Auf der Nachtseite des Lebens

von Christiane Baumann


Auf der Nachtseite des Lebens. Zu Christian Barons packendem Roman Schön ist die Nacht

Mit einigen Figuren in Christian Barons neuem Roman konnte man bereits in seinem Debüt Ein Mann seiner Klasse (2020) Bekanntschaft schließen. Wurden dort Kindheit, Jugend und der schwierige soziale Aufstieg des 1985 in Kaiserslautern geborenen Arbeiterjungen Christian erzählt, so stehen nun dessen Großväter Willy Wagner und Horst Baron im Mittelpunkt. Auch dieser Roman ist autofiktional angelegt. Das Spannungsverhältnis von autobiographischer Grundierung und Fiktion erzeugt Authentizität und betont zugleich das Exemplarische des Erzählten, das am Romanerstling anknüpft. Der Arbeiter Willy hatte dort seinem Enkel erklärt: "Arbeit sei wichtig. Sie verhindere, dass aus uns Asoziale würden und sorge dafür, dass wir unsere Familien ernähren könnten." Der Roman Schön ist die Nacht entwirft ein krasses Gegenbild vom Arbeitermilieu in der Bundesrepublik der 1970er-Jahre. Er schildert Ausbeutung und prekäre Arbeit, die für eine Familie Armut und das soziale Abseits bedeuten und mit Alkoholismus und Gewalttätigkeit kompensiert werden.

Die Geschichte von Willy und Horst beginnt in den Kriegswirren des Jahres 1944 in Kaiserslautern, das am siebten Januar gerade wieder einen Bombenangriff erlebt hat. Der elf Jahre alte Horst und der 15-jährige Willy begegnen sich auf dem Trümmerfeld. Der Jüngere ist aus dem Waisenhaus entwischt, der Ältere schiebt Brandwache. Beide überwinden das gegenseitige Misstrauen, stecken Ziele fürs Leben ab. Horst träumt von einer Villa, wie sie Apotheker Jansohn besitzt. Willy möchte vor allem "anständig bleiben". 29 Jahre später ist davon nichts geblieben. Von ehrlicher Arbeit kann der Zimmermann Willy seine Familie kaum ernähren und das Anständigbleiben erweist sich als Problem. Er schwankt permanent "zwischen Gesetzestreue und Regelbruch", denn ein anständiger Mann darf nicht stehlen, aber er muss auch seine Familie versorgen. Der ungelernte Arbeiter Horst ist da längst auf die schiefe Bahn geraten. "Dass man mit ehrlicher Arbeit was erreichen kann, hat noch nie gestimmt", das weiß er.

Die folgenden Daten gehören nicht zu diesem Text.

(** The latest date of a non-empty array, by [reduce]. *)
Definition latestDate (existingData : list PrismaStockPrice) : Z :=
  fold_left (fun max item => if max <? p_date item then p_date item else max)
    existingData
    (match existingData with item :: _ => p_date item | [] => 0 end).

(** [needsDataRefresh].  The quotients of millisecond differences by the
    length of a day are exact in the range of [Date], and are taken in
    [Z]. *)
Definition needsDataRefresh (symbol timeframe : string)
    (existingData : list PrismaStockPrice) : M bool :=
  let tf := toUpperCase timeframe in
  let count := Z.of_nat (List.length existingData) in
  match existingData with
  | [] => ret true
  | _ =>
      let minDays :=
        match MIN_TRADING_DAYS tf with Some n => n | None => num_one end in
      tooFew <-
        (if (tf =? "YTD")%string then
           now <- newDate ;;
           let startOfYr := startOfYear rt now in
           let daysSinceYearStart := (now - startOfYr) / MS_PER_DAY in
           let expectedTradingDays :=
             Math_floor (num_mul (num_of_Z daysSinceYearStart) num_0_7) in
           ret (int_ltb_num count
                  (Math_max num_one (num_mul expectedTradingDays num_0_8)))
         else ret (int_ltb_num count (num_mul minDays num_0_8))) ;;
      if (tooFew : bool) then ret true
      else
        now <- newDate ;;
        let daysSinceLatest := (now - latestDate existingData) / MS_PER_DAY in
        ret (3 <? daysSinceLatest)
  end.
(** What [computeCompressionRate] decides depends on the two sizes only:
    on two documents that hold the same sizes it either leaves both alone
    with the same outcome or assigns the same rate to both. *)
Lemma computeCompressionRate_congr (float_of_str : string -> option float)
    (m1 m2 : Metadata.t) :
  Metadata.data_lookup m1 "file_size" = Metadata.data_lookup m2 "file_size" ->
  Metadata.data_lookup m1 "compr_size" = Metadata.data_lookup m2 "compr_size" ->
  (exists r, Archive.computeCompressionRate float_of_str m1 = (m1, r)
             /\ Archive.computeCompressionRate float_of_str m2 = (m2, r))
  \/ (exists rate,
        Archive.computeCompressionRate float_of_str m1
        = Metadata.__setattr__ "compr_rate" (VFloat rate) m1
        /\ Archive.computeCompressionRate float_of_str m2
           = Metadata.__setattr__ "compr_rate" (VFloat rate) m2).
Proof.
  intros Hf Hc.
  unfold Archive.computeCompressionRate, bind, get_self, lift, ret.
  rewrite (has_lookup m1 m2 _ Hf), !(get_lookup m1 m2 "compr_size" _ _ Hc),
    (get_lookup m1 m2 "file_size" _ _ Hf).
  destruct (Metadata.has m2 "file_size") as [[|]|e]; simpl; [|by eauto..].
  destruct (Metadata.get m2 "compr_size" (VInt 0) 0) as [c|e]; [|by eauto].
  destruct (truthy c); simpl; [|by eauto].
  destruct (Metadata.get m2 "file_size" VNone 0) as [f|e]; [|by eauto].
  destruct (truthy f); simpl; [|by eauto].
  destruct (py_float float_of_str f) as [x|e]; [|by eauto].
  destruct (Metadata.get m2 "compr_size" VNone 0) as [den|e]; [|by eauto].
  destruct (float_div x den) as [rate|e]; [|by eauto].
  right. by exists rate.
Qed.

Lemma setattr_edits (k : string) (v : pyobj) (self : Metadata.t) :
  edits [k] self (fst (Metadata.__setattr__ k v self)).
Proof.
  unfold Metadata.__setattr__, edits.
  destruct (Metadata.data_lookup self k) as [d|] eqn:Hd; simpl; [|done].
  pose proof (data_lookup_key _ _ _ Hd) as Hk.
  split; [done|]. split.
  - apply map_key_update. by rewrite key_Data_add.
  - intros k2 Hk2. apply data_lookup_update_ne.
    + intros ->. apply Hk2. apply list_elem_of_here.
    + by rewrite key_Data_add.
Qed.

Lemma setattr_again (k : string) (v : pyobj) (self : Metadata.t) :
  Metadata.__setattr__ k v (fst (Metadata.__setattr__ k v self))
  = Metadata.__setattr__ k v self.
Proof.
  unfold Metadata.__setattr__.
  destruct (Metadata.data_lookup self k) as [d|] eqn:Hd; simpl.
  - pose proof (data_lookup_key _ _ _ Hd) as Hk.
    rewrite (data_lookup_update self k d (Data_add d v) Hd)
      by (by rewrite key_Data_add).
    rewrite Data_add_twice, data_update_twice; [done|].
    by rewrite key_Data_add.
  - by rewrite Hd.
Qed.

(** X16.  [computeCompressionRate] can change nothing but the values of
    compr_rate: the declared keys and every other field stay as they
    were, whatever the outcome.  Calling it again changes nothing more
    and ends the same way. *)
Theorem computeCompressionRate_frame (float_of_str : string -> option float)
    (meta : Metadata.t) :
  let meta' := fst (Archive.computeCompressionRate float_of_str meta) in
  edits ["compr_rate"] meta meta'
  /\ Archive.computeCompressionRate float_of_str meta'
     = Archive.computeCompressionRate float_of_str meta.
Proof.
  intros meta'.
  assert (edits ["compr_rate"] meta meta') as Hed.
  { subst meta'.
    destruct (computeCompressionRate_congr float_of_str meta meta eq_refl eq_refl)
      as [(r & -> & _)|(rate & -> & _)]; [done | apply setattr_edits]. }
  split; [exact Hed|]. destruct Hed as (_ & _ & Hlk).
  destruct (computeCompressionRate_congr float_of_str meta meta')
    as [(r & H1 & H2)|(rate & H1 & H2)].
  - symmetry. apply Hlk. by intros [=]%list_elem_of_singleton.
  - symmetry. apply Hlk. by intros [=]%list_elem_of_singleton.
  - rewrite H2, H1. subst meta'. by rewrite H1.
  - rewrite H2. subst meta'. rewrite H1. apply setattr_again.
Qed.

Lemma grows_by_refl (st : MultipleMetadata.t * Log) : grows_by 0 st st.
Proof.
  split; [done|]. split; [|done]. exists []. by rewrite List.app_nil_r.
Qed.

Lemma grows_by_trans (n m : nat) (st st1 st2 : MultipleMetadata.t * Log) :
  grows_by n st st1 -> grows_by m st1 st2 -> grows_by (n + m) st st2.
Proof.
  intros (Hr1 & (a1 & Hg1 & Hl1 & Hf1) & Hp1)
         (Hr2 & (a2 & Hg2 & Hl2 & Hf2) & Hp2).
  split; [congruence|]. split.
  - exists (a1 ++ a2). rewrite Hg2, Hg1, <- List.app_assoc.
    split; [done|]. split.
    + rewrite length_app. lia.
    + by apply Forall_app.
  - by etrans.
Qed.

Lemma grows_by_mono (n m : nat) (st st' : MultipleMetadata.t * Log) :
  (n <= m)%nat -> grows_by n st st' -> grows_by m st st'.
Proof.
  intros Hle (Hr & (a & Hg & Hl & Hf) & Hp).
  split; [done|]. split; [|done]. exists a. split; [done|]. split; [lia|done].
Qed.

Lemma call_addGroup_grows (k : string) (child : document)
    (header : option string) (st : MultipleMetadata.t * Log) :
  grows_by 1 st (fst (MultipleMetadata.call_addGroup k child header st)).
Proof.
  destruct st as [me lg].
  unfold MultipleMetadata.call_addGroup, MultipleMetadata.addGroup. simpl.
  destruct (__nonzero__ child) eqn:Hnz; simpl.
  2:{ split; [done|]. split; [|by apply prefix_app_r].
      exists []. rewrite List.app_nil_r. split; [done|].
      split; [simpl; lia | constructor]. }
  fold (with_header header child).
  set (kc := if endswith k "[]" then _ else _). destruct kc as [k' counter].
  unfold MultipleMetadata.Dict_append.
  destruct (existsb _ (MultipleMetadata.groups me)); simpl.
  - split; [done|]. split; [|done].
    exists []. rewrite List.app_nil_r. split; [done|].
    split; [simpl; lia | constructor].
  - split; [done|]. split; [|done].
    exists [(k', with_header header child)]. split; [done|].
    split; [simpl; lia|]. repeat constructor. simpl.
    by rewrite nonzero_with_header.
Qed.

Lemma warning_grows (msg : string) (st : MultipleMetadata.t * Log) :
  grows_by 0 st (fst (warning msg st)).
Proof.
  destruct st as [me lg]. simpl. split; [done|].
  split; [|by apply prefix_app_r].
  exists []. rewrite List.app_nil_r. split; [done|]. split; [done|constructor].
Qed.

Lemma fault_tolerant_grows (HACHOIR_ERRORS : exn_class -> bool) (name : string)
    (func : M (MultipleMetadata.t * Log) unit) (n : nat)
    (st : MultipleMetadata.t * Log) :
  grows_by n st (fst (func st)) ->
  grows_by n st (fst (Archive.fault_tolerant HACHOIR_ERRORS name func st)).
Proof.
  unfold Archive.fault_tolerant, try_except.
  destruct (func st) as [st' [u|e]]; simpl; [done|].
  destruct (HACHOIR_ERRORS (exn_cls e)); [|done].
  intros Hg. replace n with (n + 0)%nat by lia.
  eapply grows_by_trans; [exact Hg | apply warning_grows].
Qed.

Lemma fault_tolerant_outcome (HACHOIR_ERRORS : exn_class -> bool)
    (name : string) (func : M (MultipleMetadata.t * Log) unit)
    (st : MultipleMetadata.t * Log) :
  snd (Archive.fault_tolerant HACHOIR_ERRORS name func st) = Return tt
  \/ exists e,
       snd (Archive.fault_tolerant HACHOIR_ERRORS name func st) = Raise e
       /\ HACHOIR_ERRORS (exn_cls e) = false.
Proof.
  unfold Archive.fault_tolerant, try_except.
  destruct (func st) as [st' [[]|e]]; simpl; [by left|].
  destruct (HACHOIR_ERRORS (exn_cls e)) eqn:E.
  - left. by destruct st'.
  - right. by exists e.
Qed.

Section ArchiveFacts.
Variable HACHOIR_ERRORS : exn_class -> bool.
Variable float_repr : float -> string.
Variable float_of_str : string -> option float.
Variable registerAllItems : list Data.
Variable QUALITY_NORMAL : float.

Local Abbreviation processFile :=
  (Archive.processFile HACHOIR_ERRORS float_repr float_of_str registerAllItems
     QUALITY_NORMAL).
Local Abbreviation ZipMetadata_extract :=
  (Archive.ZipMetadata_extract HACHOIR_ERRORS float_repr float_of_str
     registerAllItems QUALITY_NORMAL).
Local Abbreviation Mar_process :=
  (Mar.process float_repr registerAllItems QUALITY_NORMAL).
Local Abbreviation Mar_extract :=
  (Mar.extract float_repr registerAllItems QUALITY_NORMAL).

Lemma processFile_grows (field : Archive.ZipFileField)
    (st : MultipleMetadata.t * Log) :
  grows_by 1 st (fst (processFile field st)).
Proof.
  unfold Archive.processFile. apply fault_tolerant_grows.
  unfold bind, get_self, lift.
  destruct (Metadata_new _ _ _) as [meta|e]; simpl;
    [|apply (grows_by_mono 0); [lia | apply grows_by_refl]].
  unfold Archive.on_local.
  destruct (Archive.processFile_fields _ _ field meta) as [meta' [title|e]];
    simpl; [|apply (grows_by_mono 0); [lia | apply grows_by_refl]].
  pose proof (call_addGroup_grows (Archive.name field) (Plain meta')
                (Some title) st) as Hg.
  by destruct (MultipleMetadata.call_addGroup _ _ _ st) as [st' [b|e]].
Qed.

Lemma Mar_process_grows (field : Mar.MarFileField)
    (st : MultipleMetadata.t * Log) :
  grows_by 1 st (fst (Mar_process field st)).
Proof.
  unfold Mar.process, bind, get_self, lift.
  destruct (Metadata_new _ _ _) as [meta|e]; simpl;
    [|apply (grows_by_mono 0); [lia | apply grows_by_refl]].
  unfold Archive.on_local.
  destruct (Mar.file_fields _ field meta) as [meta' [title|e]];
    simpl; [|apply (grows_by_mono 0); [lia | apply grows_by_refl]].
  pose proof (call_addGroup_grows (Mar.name field) (Plain meta')
                (Some title) st) as Hg.
  by destruct (MultipleMetadata.call_addGroup _ _ _ st) as [st' [b|e]].
Qed.

Lemma enumerate_files_grows {F : Type} (format : string) (max_nb : option Z)
    (process : F -> M (MultipleMetadata.t * Log) unit) :
  (forall f st, grows_by 1 st (fst (process f st))) ->
  forall (files : list F) (index : Z) (st : MultipleMetadata.t * Log),
    grows_by (max_added max_nb index (length files)) st
      (fst (Archive.enumerate_files format max_nb process index files st)).
Proof.
  intros Hstep. induction files as [|f files IH]; intros index st.
  - simpl. apply (grows_by_mono 0); [lia | apply grows_by_refl].
  - cbn [Archive.enumerate_files].
    assert (forall n,
              (1 + max_added max_nb (index + 1) (length files) <= n)%nat ->
              grows_by n st
                (fst ((process f >>>
                       Archive.enumerate_files format max_nb process
                         (index + 1) files) st))) as Hrun.
    { intros n Hn. unfold bind. pose proof (Hstep f st) as Hs.
      destruct (process f st) as [st1 [u|e]]; simpl in *.
      - apply (grows_by_mono
                 (1 + max_added max_nb (index + 1) (length files))); [exact Hn|].
        apply (grows_by_trans 1 _ _ st1); [exact Hs | apply IH].
      - eapply grows_by_mono; [|exact Hs]. lia. }
    destruct max_nb as [bound|].
    + destruct (Z.leb_spec bound index) as [Hge|Hlt].
      * apply (grows_by_mono 0); [lia | apply warning_grows].
      * apply Hrun. unfold max_added. cbn [length]. lia.
    + apply Hrun. unfold max_added. cbn [length]. lia.
Qed.

(** X17.  [processFile] is fault tolerant: it returns normally or raises
    an exception outside HACHOIR_ERRORS, never one inside; and whatever
    happens while an entry is read, the receiver keeps its own fields and
    its groups, gains at most one group, which is not empty, and the log
    only grows. *)
Theorem processFile_fault_tolerant (field : Archive.ZipFileField)
    (st : MultipleMetadata.t * Log) :
  grows_by 1 st (fst (processFile field st))
  /\ (snd (processFile field st) = Return tt
      \/ exists e, snd (processFile field st) = Raise e
                   /\ HACHOIR_ERRORS (exn_cls e) = false).
Proof.
  split; [apply processFile_grows|].
  unfold Archive.processFile. apply fault_tolerant_outcome.
Qed.

(** X18.  [ZipMetadata.extract] only adds groups: the receiver keeps its
    own fields and the groups it had, and gains at most one non-empty
    group per entry of the archive, and at most as many as the bound of
    [maxNbFile] when there is one. *)
Theorem ZipMetadata_extract_grows (files : list Archive.ZipFileField)
    (st : MultipleMetadata.t * Log) :
  let st' := fst (ZipMetadata_extract files st) in
  grows_by (length files) st st'
  /\ (forall bound,
        Archive.maxNbFile (MultipleMetadata.root (fst st))
        = Return (Some bound) ->
        grows_by (Z.to_nat bound) st st').
Proof.
  intros st'. subst st'.
  unfold Archive.ZipMetadata_extract, bind, get_self, lift.
  destruct (Archive.maxNbFile _) as [max_nb|e] eqn:Hmax; simpl.
  - pose proof (enumerate_files_grows "ZIP" max_nb processFile
                  processFile_grows files 0 st) as Hg.
    split.
    + eapply grows_by_mono; [|exact Hg]. unfold max_added.
      destruct max_nb; lia.
    + intros bound [= ->]. eapply grows_by_mono; [|exact Hg].
      unfold max_added. lia.
  - split; [|done]. apply (grows_by_mono 0); [lia | apply grows_by_refl].
Qed.

Lemma edits_trans (ks : list string) (a b c : Metadata.t) :
  edits ks a b -> edits ks b c -> edits ks a c.
Proof.
  intros (Hq1 & Hk1 & Hl1) (Hq2 & Hk2 & Hl2).
  split; [congruence|]. split; [congruence|].
  intros k Hk. rewrite Hl2, Hl1; done.
Qed.

Lemma edits_weaken (ks ks' : list string) (a b : Metadata.t) :
  ks ⊆ ks' -> edits ks a b -> edits ks' a b.
Proof.
  intros Hsub (Hq & Hk & Hl). split; [done|]. split; [done|].
  intros k Hk'. apply Hl. intros Hin. by apply Hk', Hsub.
Qed.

Schon in den 1950er-Jahren entpuppte sich der Slogan "Wirtschaftswunder und Wohlstand für alle" als Luftblase. In den 1970ern nun verschärfen sich im bundesdeutschen "Wunderland", so der Titel des ersten Romanteils, die sozialen Widersprüche: "Ölkrise und Konjunkturabschwung treiben die Arbeitslosenzahlen hoch." Billige Gastarbeiter erhöhen den Druck auf den Arbeitsmarkt. Baron seziert das Arbeitermilieu messerscharf und legt soziale Missstände offen. Der Roman erzählt, wie die Unterprivilegierten gegen andere Deklassierte ausgespielt werden. Man begegnet türkischen Gastarbeitern, Arbeitslosen und der Angst vor Arbeitslosigkeit ebenso wie Willys Liebe zur ehrlichen und anständigen Arbeit, gegen die Horst, der sich täglich als Gastarbeiter verdingt, eine tiefe Abneigung pflegt. Dass Arbeit etwas Gutes sei, wie man ihm immer gesagt hatte, würde doch "keine Sau" mehr glauben, so Horst. Es sei "idiotisch, eine Arbeit selber zu machen, die auch Maschinen erledigen könnten." Aber die Arbeiter seien für die Bonzen "einfach viel billiger", kosteten weniger als Roboter. Entfremdung nennt Karl Marx dieses Verhältnis der ausgebeuteten Arbeiterschaft zu ihrer Tätigkeit, die sie leisten muss, um zu leben. Anders als in seinem Romanerstling gelingt es Baron in Schön ist die Nacht durchgängig, die Ursachen der sozialen Misere sichtbar zu machen. Hierbei gerät Willys Mutter Hulda, eine Kommunistin, die während der Nazizeit im antifaschistischen Widerstand war, zur Schlüsselfigur. Mit ihren pointierten Marx-Exkursen und ihrem Plädoyer für "die menschlichste Staatsform", die für sie "eine richtige Demokratie, also nicht so was Scheinheiliges wie hier in der BRD", ist, provoziert sie Willy, aber auch Horst und setzt Impulse, die soziale Wirklichkeit, wie sie erlebt wird, zu durchdenken. Brechts Slogan "Der Mensch lebt durch den Kopf" aus dem Lied von der Unzulänglichkeit, das 1928 für die Dreigroschenoper entstand, ist nicht die einzige Kapitelüberschrift, die dazu auffordert, die soziale Wirklichkeit in ihren komplexen Zusammenhängen und Gesetzmäßigkeiten zu begreifen.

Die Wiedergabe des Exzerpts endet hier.